## The problem:
Working from the entries below, give again each line from the first through the one containing "(** The handler", exactly and with nothing else.

[Stored data entries]
=== Begin Enclosure ===

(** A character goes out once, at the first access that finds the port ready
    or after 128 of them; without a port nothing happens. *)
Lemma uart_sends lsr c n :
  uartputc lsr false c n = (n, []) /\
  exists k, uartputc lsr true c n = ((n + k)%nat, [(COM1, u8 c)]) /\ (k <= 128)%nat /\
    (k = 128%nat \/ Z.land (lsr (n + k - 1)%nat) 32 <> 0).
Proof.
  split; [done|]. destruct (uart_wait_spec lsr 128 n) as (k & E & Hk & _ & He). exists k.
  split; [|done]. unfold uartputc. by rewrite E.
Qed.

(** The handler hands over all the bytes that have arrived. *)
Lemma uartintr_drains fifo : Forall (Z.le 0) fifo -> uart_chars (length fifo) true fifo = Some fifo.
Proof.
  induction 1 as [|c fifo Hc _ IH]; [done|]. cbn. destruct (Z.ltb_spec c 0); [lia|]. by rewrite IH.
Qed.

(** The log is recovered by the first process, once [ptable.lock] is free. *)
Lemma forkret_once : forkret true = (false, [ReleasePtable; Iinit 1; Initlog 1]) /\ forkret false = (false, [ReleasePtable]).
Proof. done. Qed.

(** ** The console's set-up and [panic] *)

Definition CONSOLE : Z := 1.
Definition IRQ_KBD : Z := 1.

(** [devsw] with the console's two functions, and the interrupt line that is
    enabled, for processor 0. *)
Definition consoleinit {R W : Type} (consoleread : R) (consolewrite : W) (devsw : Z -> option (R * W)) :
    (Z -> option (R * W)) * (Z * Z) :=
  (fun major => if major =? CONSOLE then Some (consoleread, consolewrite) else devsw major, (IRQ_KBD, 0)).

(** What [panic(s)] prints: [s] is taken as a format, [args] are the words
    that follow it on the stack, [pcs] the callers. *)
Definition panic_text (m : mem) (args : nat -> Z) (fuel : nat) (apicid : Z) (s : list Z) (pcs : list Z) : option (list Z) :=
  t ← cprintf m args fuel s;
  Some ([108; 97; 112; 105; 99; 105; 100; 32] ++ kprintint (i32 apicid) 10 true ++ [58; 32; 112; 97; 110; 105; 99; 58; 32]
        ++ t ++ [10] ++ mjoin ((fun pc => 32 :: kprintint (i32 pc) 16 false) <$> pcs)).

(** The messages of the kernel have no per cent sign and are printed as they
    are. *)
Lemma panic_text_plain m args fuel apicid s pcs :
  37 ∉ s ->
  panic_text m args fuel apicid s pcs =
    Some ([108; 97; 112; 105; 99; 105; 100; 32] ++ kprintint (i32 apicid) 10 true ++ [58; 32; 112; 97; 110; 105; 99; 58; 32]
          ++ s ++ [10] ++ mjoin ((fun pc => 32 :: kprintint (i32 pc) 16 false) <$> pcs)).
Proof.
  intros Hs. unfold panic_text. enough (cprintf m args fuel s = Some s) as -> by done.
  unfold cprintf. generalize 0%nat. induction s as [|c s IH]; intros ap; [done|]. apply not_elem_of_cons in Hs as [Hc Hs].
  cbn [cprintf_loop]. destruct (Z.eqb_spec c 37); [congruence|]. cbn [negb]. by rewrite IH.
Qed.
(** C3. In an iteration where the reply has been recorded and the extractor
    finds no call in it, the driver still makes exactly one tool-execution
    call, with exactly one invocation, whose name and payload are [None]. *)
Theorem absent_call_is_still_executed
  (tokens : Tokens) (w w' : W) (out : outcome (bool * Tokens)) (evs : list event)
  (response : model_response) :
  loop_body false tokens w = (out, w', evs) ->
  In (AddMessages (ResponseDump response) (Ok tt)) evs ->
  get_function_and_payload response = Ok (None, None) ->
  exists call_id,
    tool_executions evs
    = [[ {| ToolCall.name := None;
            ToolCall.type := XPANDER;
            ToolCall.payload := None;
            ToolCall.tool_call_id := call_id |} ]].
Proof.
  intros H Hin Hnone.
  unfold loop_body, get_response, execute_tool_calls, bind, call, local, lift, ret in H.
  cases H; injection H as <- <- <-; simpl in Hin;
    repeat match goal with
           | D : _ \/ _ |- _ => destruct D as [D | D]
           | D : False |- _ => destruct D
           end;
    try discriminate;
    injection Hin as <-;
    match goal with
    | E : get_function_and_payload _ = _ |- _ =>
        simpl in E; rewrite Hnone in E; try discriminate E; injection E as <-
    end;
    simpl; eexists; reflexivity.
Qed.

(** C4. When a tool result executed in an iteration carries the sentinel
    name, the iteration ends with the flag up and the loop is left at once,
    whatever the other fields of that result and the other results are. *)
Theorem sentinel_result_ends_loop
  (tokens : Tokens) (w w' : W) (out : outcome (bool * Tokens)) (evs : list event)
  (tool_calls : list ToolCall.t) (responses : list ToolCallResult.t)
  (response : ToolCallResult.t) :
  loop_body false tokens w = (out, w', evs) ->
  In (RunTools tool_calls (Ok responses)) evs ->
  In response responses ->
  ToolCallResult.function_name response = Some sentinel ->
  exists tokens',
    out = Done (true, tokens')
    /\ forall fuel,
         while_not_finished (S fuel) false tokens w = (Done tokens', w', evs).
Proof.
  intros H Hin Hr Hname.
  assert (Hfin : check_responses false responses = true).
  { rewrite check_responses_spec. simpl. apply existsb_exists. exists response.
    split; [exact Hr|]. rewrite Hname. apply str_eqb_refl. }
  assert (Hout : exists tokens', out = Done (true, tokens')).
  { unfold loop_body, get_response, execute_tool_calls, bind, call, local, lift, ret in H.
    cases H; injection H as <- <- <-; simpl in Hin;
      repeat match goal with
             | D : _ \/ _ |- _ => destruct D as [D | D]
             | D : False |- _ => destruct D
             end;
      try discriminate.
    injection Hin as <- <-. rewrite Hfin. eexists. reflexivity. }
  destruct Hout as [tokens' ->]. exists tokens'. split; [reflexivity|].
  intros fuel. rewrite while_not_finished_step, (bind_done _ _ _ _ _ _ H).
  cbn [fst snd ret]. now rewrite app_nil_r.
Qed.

=== End Enclosure ===

## Response box:
(** A character goes out once, at the first access that finds the port ready
    or after 128 of them; without a port nothing happens. *)
Lemma uart_sends lsr c n :
  uartputc lsr false c n = (n, []) /\
  exists k, uartputc lsr true c n = ((n + k)%nat, [(COM1, u8 c)]) /\ (k <= 128)%nat /\
    (k = 128%nat \/ Z.land (lsr (n + k - 1)%nat) 32 <> 0).
Proof.
  split; [done|]. destruct (uart_wait_spec lsr 128 n) as (k & E & Hk & _ & He). exists k.
  split; [|done]. unfold uartputc. by rewrite E.
Qed.

(** The handler hands over all the bytes that have arrived. *)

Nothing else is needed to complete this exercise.